→ WHAT TO DO:
Print the data that follows exactly as it stands, from its first line through the line containing "of the file", and stop there.

→ Stored data entries:
(* ===== verification/Prelude.v ===== *)
(** * pfsshell: a verification development

    pfsshell gives a PC access to the hard disk of a PlayStation 2: APA partitions, the
    PFS file system in them, and games in the HDLoader format.  The drivers for APA and
    PFS and the file layer iomanX in front of them are git submodules, absent from the
    sources; everything around them is here: the programs that call the file layer (an
    interactive shell, a FUSE adapter, the archiver pfs2tar, a daemon with its clients,
    and the tool behind the shell's copies and listings), and the pieces of the console's
    system the drivers stand on (a disk device, semaphores, the HDLoader driver).

    ** How the program is modelled

    Effects.  The programs are written in the monad [M] of IoWorld: a state of their own
    (a Record per component), an environment, and the trace of the calls made.  The calls
    are the constructors of [ioE]: iomanX, the host's libc, sockets and semaphores,
    [printf].  A call is answered by the [Handler] of an environment of any type, so that
    a theorem holds whatever the drivers and the host answer unless it names an
    interface: a class such as [FileReads], [HostFile], [HostResults], [DaemonEnv],
    [CloseWorks], [SeekableReads], [StatusKept], [TreeReads], [FileStore], [DriveStore],
    [Hosted], [DeviceTable] or [TimeLib] that states what the code relies on, and that a concrete environment
    discharges in the witness.  How a run ends is a value of [res]: [Ret]
    with a result, [Exit], [Undef] for undefined behaviour (a null or dangling pointer,
    an index or copy past an array, overflow of an [int]), [Blocked] on a semaphore, or
    [OutOfFuel].

    Data.  Integers are [Z], with the wrap-around of each conversion written out ([u32],
    [s32], ...); C strings are [string], memory is a list of bytes; arrays of the stack
    are their capacity, checked with [assert_] where the code writes to them.

    Fuel.  Loops whose number of turns the code does not bound take fuel.  Where a
    theorem says that a result is reached it asks for enough: one more than the blocks
    of the file or archive ([restore_terminates]: and more than 2^23, the blocks of the
    largest file a header can announce), one more than the entries of the directory
    ([adapter_readdir_lists]), [size / segment] rounded up
    for the clients' transfers ([client_write], [client_read]).  Where the code has a
    bound the fuel is computed from it and shown to suffice: [io_fuel] (a turn moves at
    least a sector or changes the partition, of which there are 65), [add_fuel] (a turn
    takes at least 8 MB off the request or one off the index of the size), the length of
    a line in [parse_line] and [getline].  The round trip
    asks for what the walk of each partition takes ([part_ok]: five times its nodes, more
    than the bytes of each file), and for more than the bytes of the archive and the number
    of partitions ([pfs2tar_round_trip]).  Safety properties hold for all fuel.  That a loop
    does not end is stated as [OutOfFuel] for all fuel ([cleanup_files_diverges],
    [adapter_readdir_diverges]).

    ** The files

    - Prelude: integers, bytes and C strings, tactics and lemmas of all components.
    - IoWorld: the calls, the monad, weakest preconditions ([wp]), lockstep refinement
      ([refines]), a sample environment (data of src/src/iomanX_port.h and the packets of
      src/src/pfsd_common.h).
    - Trace: judgements about the calls of a program: [tallies] (the weights of the calls
      add up: the sectors made, the failures reported), [avoids] (no call of a kind), [stable] (what happens to the state),
      [holding] (an invariant of the environment), each with a rule per construct of the
      monad and a tactic.
    - Ledger: what a program holds (descriptors and mounts) followed through its trace, and
      the judgement [lawful]: it uses and gives back only what it holds.
    - ParseLine (src/src/util.c): [parse_line] on the buffer with its in-place NULs, and
      the pure tokenizer it refines.
    - Modes, Clock (src/src/pfs2tar.c, iomanx_adapter.c, host_adapter.c): conversions of
      modes, sizes and timestamps.
    - Tar (src/src/pfs2tar.c): headers, backup ([tar_c_file], [wrapped_ftw], [tar_part]),
      restore ([restore_from_tar], [part_tar]).  The archive is part of the state.
    - Shm (src/src/pfsd_common.h): the bytes of the structures in shared memory.
    - Pfsd, PfsdInv, PfsdProps (src/src/pfsd.c): the daemon's tables and a definition per
      command; the invariant; its behaviour.
    - Client, ClientProps, ClientDaemon (src/src/pfsd_client.c): the clients; the protocol
      they keep; a client answered by the model of the daemon.
    - Sema, Atad (src/subprojects/fakeps2sdk/thsemap.c, atad.c): semaphores and the disk.
    - Hdlfs, HdlfsProps, HdlfsFormat (src/subprojects/hdlfs/main.c): the HDLoader driver,
      its transfers, formatting and header.  It has the semaphores of Sema in its state.
    - Hl, HlProps (src/src/hl.c): copies, listings, creation of partitions.
    - Shell, ShellProps, ShellCommands, ShellCopy (src/src/shell.c): the shell.  It calls
      ParseLine, Hl and Atad (with [zoom] to the part of its state that is the disk's).
    - Startup (the entry points: src/src/startup.c, src/subprojects/hdlfs/_init.c and the
      ends of hdlfs/main.c and host_adapter.c): how drivers are put into iomanX's table of
      devices, over the interface [DeviceTable].
    - Headers (src/src/iomanX_port.h, pfsd_common.h and the headers under
      src/subprojects/fakeps2sdk/include/): the constants and the layout of structures that
      callers and drivers are compiled with, compared.
    - Adapter, AdapterProps (src/src/iomanx_adapter.c): the FUSE adapter.
    - HostAdapter, HostProps (src/src/host_adapter.c): the driver for files of the host.
    - Pfslib (src/src/pfslib_compat.c, pfslib_compat.h): start and end of the library the
      daemon is built on, and its wrappers.
    - DiskBuffer (src/src/pfslib_compat.c): the raw access to the disks with a buffer of one
      sector, which the preprocessor leaves out as the code stands.
    - PfsdCalls, PfsdMain, PfsdMainProps (src/src/pfsd.c): the calls of the daemon's
      service; its set-up, main loop and shutdown.
    - Kinst, KinstProps (src/src/ps2kinst.c): the kernel installer, over the interface
      [PfsApi] with an instance for the library and one for the clients of the daemon;
      [PfsApiSpec] is what an instance promises, proved of both.
    - TarMain, TarMainProps (src/src/pfs2tar.c, main): the archiver's command line.
    - TarTree, TarRestored, TarDrive, TarTreeProps (src/src/pfs2tar.c): no new code; what
      the walk and the restore do on file systems that show and store trees ([TreeReads],
      [DriveReads], [FileStore]), then on drives whose partitions hold such file systems
      ([DriveStore]), and the round trip of the whole program, whose archive is a file of
      the host ([Hosted]).
    - Getline (src/src/shell.c): the line reader of hosts that have none.
    A definition has the name of the function it models; the body of a loop that is a
    definition of its own is called [.._turn].

    ** What the theorems show

    - Archives: backup writes the encoding of what it visits ([tar_c_file_encodes]);
      restoring the bytes of any archive makes exactly the calls of a specification on
      its entries ([restore_archive_refines]), and ends with 0 on every archive, truncated
      ones included ([restore_terminates]).
    - Games: an open game is one array of sectors over its partitions
      ([hdlfs_transfer_flat], [hdlfs_write_read]); formatting is specified
      call by call ([hdlfs_format_spec]) and gives the layout the transfers need
      ([hdlfs_format_layout], [hdlfs_mount_opens]); the header's operations are round
      trips ([hdlfs_title_roundtrip], [hdlfs_chstat_getstat]); the driver never blocks
      ([hdlfs_no_deadlock]); a seek of 0 that misplaces the file
      ([hdlfs_tell_misplaces]).
    - Daemon: the tables stay well formed ([daemon_invariant]), clients are kept apart
      (every name and descriptor the handling of a request passes on: [name_isolation],
      with FORMAT and MOUNT as exceptions, and [fd_isolation]), requests are answered
      ([handler_replies]), and the files of a client are closed when it goes
      ([cleanup_client_releases]: its mounts leave the table, the driver is not asked to
      unmount) unless closing fails ([cleanup_files_diverges]).
    - Clients: the protocol of semaphore, segment and packets ([client_protocol]); reads
      and writes through the daemon ([client_write], [client_read]), whose last piece goes
      wrong when they are longer than the segment.
    - Shell: only what is held is used, each thing is given back once, and nothing is left
      open or mounted ([shell_releases], [hl_releases]); the table of commands guards the
      disk ([exec_guarded]: what reaches a driver, a mount point or a format command when); [cd] is a walk on lists of names
      ([cd_refines]); [mkpart] makes what was asked for ([mkpart_sizes]); [put] and [get]
      copy ([do_put_copies], [do_get_copies]); the results of copies ([copy_reports]); the
      tokenizer ([parse_line_refines], [parse_line_roundtrip], [parse_line_bounds]).
    - FUSE adapter: it stays on its partition ([adapter_confined]), shows the mode and the
      times it is given ([adapter_status_roundtrip]), lists directories ([adapter_readdir_lists], and
      [adapter_readdir_diverges] for those the driver fails on), and reads at offsets
      ([adapter_read_at], with the cut to 32 bits).
    - The system below: a created semaphore is a mutex ([sema_mutex]), the disk keeps what
      is written ([atad_write_read]); times cross the conversions ([time_roundtrip_posix]).
    - The archiver as a whole: what is backed up is restored ([pfs2tar_round_trip]: two
      runs of the program, one that backs a drive up and one that restores the archive to
      another drive, leave every file, directory and link of every partition there, with
      content, permissions and time); an archive is
      whole blocks and is removed only when empty ([backup_in_blocks]); an archive that
      exists is kept ([backup_keeps_existing]); a restore deletes the archive it
      restored when that is short, and nothing else ([restore_removes_short]).
    - The installer: with a daemon the kernel gets to the disk whole, or an error is
      returned ([kernel_installed]: installer, client and daemon composed).
    - The daemon as a program: no undefined behaviour unless [poll] reports a request that
      does not fit or a client too many ([daemon_program_safe]), how it ends
      ([daemon_ends]), and that a client's hang-up can end it ([hangup_ends_daemon]); its
      library gives back the disks it takes ([scepfs_balanced]).
    - Host files: which host call is made and how its error is told ([host_errors]), data written is read back
      ([host_write_read]), what the flags of open come to ([host_open_bits]).
    - Lines: which fit the buffer of [getline] ([getline_bounds]).
    - Start and headers: a driver is in the table once however often it is started, or
      was refused without anyone being told ([hdlfs_registered],
      [host_adapter_registered]); callers and drivers agree on constants and structures
      but for the size and alignment of an entry of a directory ([headers_agree],
      [shared_layout]).

    ** What is not modelled

    - The drivers of APA and PFS and iomanX itself: git submodules.  The starts of those
      drivers (src/subprojects/apa/_init.c, pfs/_init.c) hand their arguments to code of the
      submodules; each is the call [Init_module].
    - The parsing of options by libfuse and getopt and the dispatch loop of libfuse:
      library code, parameters of the programs that use them.
    - Branches for Windows; branches for macOS but for the size of a disk.
    - Prototypes, and headers that hold nothing else.
*)

From Stdlib Require Export ZArith Lia Bool Ascii String.
From stdpp Require Export base tactics sets list numbers option strings pretty.

#[global] Open Scope Z_scope.

Declare Scope c_scope.
Delimit Scope c_scope with c.

(** ** Machine integers

    A w-bit unsigned value is a [Z] in [0, 2^w); a signed one lies in
    [-2^(w-1), 2^(w-1)).  The wrap-around of a C conversion is explicit. *)

Definition uwrap (w : Z) (z : Z) : Z := z mod 2 ^ w.
Definition swrap (w : Z) (z : Z) : Z := (z + 2 ^ (w - 1)) mod 2 ^ w - 2 ^ (w - 1).

Abbreviation u8 := (uwrap 8).
Abbreviation u16 := (uwrap 16).
Abbreviation u32 := (uwrap 32).
Abbreviation u64 := (uwrap 64).
Abbreviation s8 := (swrap 8).
Abbreviation s32 := (swrap 32).
Abbreviation s64 := (swrap 64).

→ SOLUTION TO THIS PROBLEM:
(* ===== verification/Prelude.v ===== *)
(** * pfsshell: a verification development

    pfsshell gives a PC access to the hard disk of a PlayStation 2: APA partitions, the
    PFS file system in them, and games in the HDLoader format.  The drivers for APA and
    PFS and the file layer iomanX in front of them are git submodules, absent from the
    sources; everything around them is here: the programs that call the file layer (an
    interactive shell, a FUSE adapter, the archiver pfs2tar, a daemon with its clients,
    and the tool behind the shell's copies and listings), and the pieces of the console's
    system the drivers stand on (a disk device, semaphores, the HDLoader driver).

    ** How the program is modelled

    Effects.  The programs are written in the monad [M] of IoWorld: a state of their own
    (a Record per component), an environment, and the trace of the calls made.  The calls
    are the constructors of [ioE]: iomanX, the host's libc, sockets and semaphores,
    [printf].  A call is answered by the [Handler] of an environment of any type, so that
    a theorem holds whatever the drivers and the host answer unless it names an
    interface: a class such as [FileReads], [HostFile], [HostResults], [DaemonEnv],
    [CloseWorks], [SeekableReads], [StatusKept], [TreeReads], [FileStore], [DriveStore],
    [Hosted], [DeviceTable] or [TimeLib] that states what the code relies on, and that a concrete environment
    discharges in the witness.  How a run ends is a value of [res]: [Ret]
    with a result, [Exit], [Undef] for undefined behaviour (a null or dangling pointer,
    an index or copy past an array, overflow of an [int]), [Blocked] on a semaphore, or
    [OutOfFuel].

    Data.  Integers are [Z], with the wrap-around of each conversion written out ([u32],
    [s32], ...); C strings are [string], memory is a list of bytes; arrays of the stack
    are their capacity, checked with [assert_] where the code writes to them.

    Fuel.  Loops whose number of turns the code does not bound take fuel.  Where a
    theorem says that a result is reached it asks for enough: one more than the blocks
    of the file or archive ([restore_terminates]: and more than 2^23, the blocks of the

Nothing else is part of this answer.